Monday, January 11, 2016

David Bowie (1947-2016)

I didn't grow up with David Bowie.  I didn't come of age until the 1990's, and while during that time I managed to find room for Carole King, The Temptations, and Aretha Franklin in forming my personage, it wasn't until college, while playing (of all things) Guitar Hero that I would first encounter Bowie while strumming "Ziggy Stardust" over and over and over again.

This may sound a bit poser-ish.  After all, I was a child born in the 1980's learning about one of the great rock stars of the era through a video game, but you don't know when and where your artistic influences will come from, and I soon found myself playing Bowie's music every chance I had.  I would download songs and envelope into the night with his sharp, cutting voice.  It was not for nothing that I was coming out at that time, and like so many before me David Bowie was a voice that could speak to the misunderstood, glam rocker man inside every gay boy from a small town.  I remember standing in my dorm room dancing with my hands like I was in a Madonna video to Bowie's classic "Cat People," eventually getting into a shoulder tilting thrust when it came to the climactic "gasolllllllllline."
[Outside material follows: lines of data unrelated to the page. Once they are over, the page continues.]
(** src/internal/workers/status.go:217-242 [drainForRemoval] Whether the worker may go;
    an expired lease of an offline worker is revoked on the way. *)
Definition removable (now : Z) (worker : string) (before : Z) (offline : bool) (p : PeerRow) : DB bool :=
  if offline then
    held ← get (fun b => (UnixMilli before <=? p_seen p) || (now - b_born b <? b_grace b));
    if held : bool then mret false
    else
      running ← query (fun b => existsb (fun r => String.eqb (w_worker r) worker && isState Leased r && (UnixMilli now <=? w_lease_until r)) (b_jobs b));
      if running : bool then mret false
      else update (fun r => String.eqb (w_worker r) worker && isState Leased r) requeue ;; mret true
  else
    busy ← get (fun b => (2 * b_lease b <? now - fromMilli (p_seen p)) || negb (bool_decide (k_Usage (p_data p) = mkResources 0 0 0)));
    if busy : bool then mret false
    else
      running ← query (fun b => existsb (fun r => String.eqb (w_worker r) worker && isState Leased r) (b_jobs b));
      mret (negb running).

(** src/internal/workers/status.go:196-251 [drainForRemoval] *)
Definition drainForRemoval (now : Z) (worker : string) (before : Z) (offline : bool) : DB bool :=
  r ← txn (
    peer ← query (fun b => b_peers b !! worker);
    match peer with
    | None => mret ((true, false), false)
    | Some p =>
        ok ← removable now worker before offline p;
        if ok : bool then
          stmt ;; put (fun b => b <| b_peers ::= alter (fun p => p <| p_draining := true |>) worker |>) ;;
          mret ((true, true), true)
        else mret ((false, false), false)
    end);
  if snd r : bool then notify ;; mret (fst r) else mret (fst r).

(** src/internal/workers/status.go:255-261 [Pressure] *)
Definition Pressure (now : Z) (b : Broker) : bool * Broker :=
  match query (fun b => existsb (fun r => isState Pending r && String.eqb (w_owner_epoch r) (b_epoch b)
                                          && (w_created r <? UnixMilli (now - b_lease b))) (b_jobs b)) b with
  | (inr waiting, b) => (waiting, b)
  | (inl _, b) => (true, b)
  end.

(** src/internal/workers/server.go:108-130 [authorized] *)
Definition authorized (id token : string) : DB Attempt :=
  found ← query (lookupJob id);
  match found with
  | None => fail ErrStale
  | Some r =>
      if String.eqb token "" || negb (String.eqb token (w_token r)) || negb (isState Leased r) then fail ErrStale
      else mret (mkAttempt id (w_token r) (w_worker r) 0 0 (w_job r) (w_needs r))
  end.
Bowie's influence on culture was profound, and we see it every day from Lady Gaga to unisex toys in your local Wal-Mart.  Bowie was like none before him-he didn't want to comply to the teen-dream rock stars of his era, the Elvis's or the Paul's.  Instead, he was a voice for those who were dying to get out into the world.  And man was he glamorous.  He ushered in a new era of androgyny, of sex and music that thrilled audiences around the world and then had the talent to make his songs timeless and continual.  You listen to something like "Fame" or "Under Pressure" today and you think that this is something that could easily pop up on the radio once again and be a hit.  Bowie's influence on culture and music itself was profound, and he was so ageless in appearance and voice that it felt like a tragic, cosmic slap in the face that cancer could rip him from us at only 69 years of age.  When he sang, Planet Earth may indeed have been blue and there was nothing we could do.  Thankfully, all we really wanted was to listen again, and David Bowie's music let us do just that.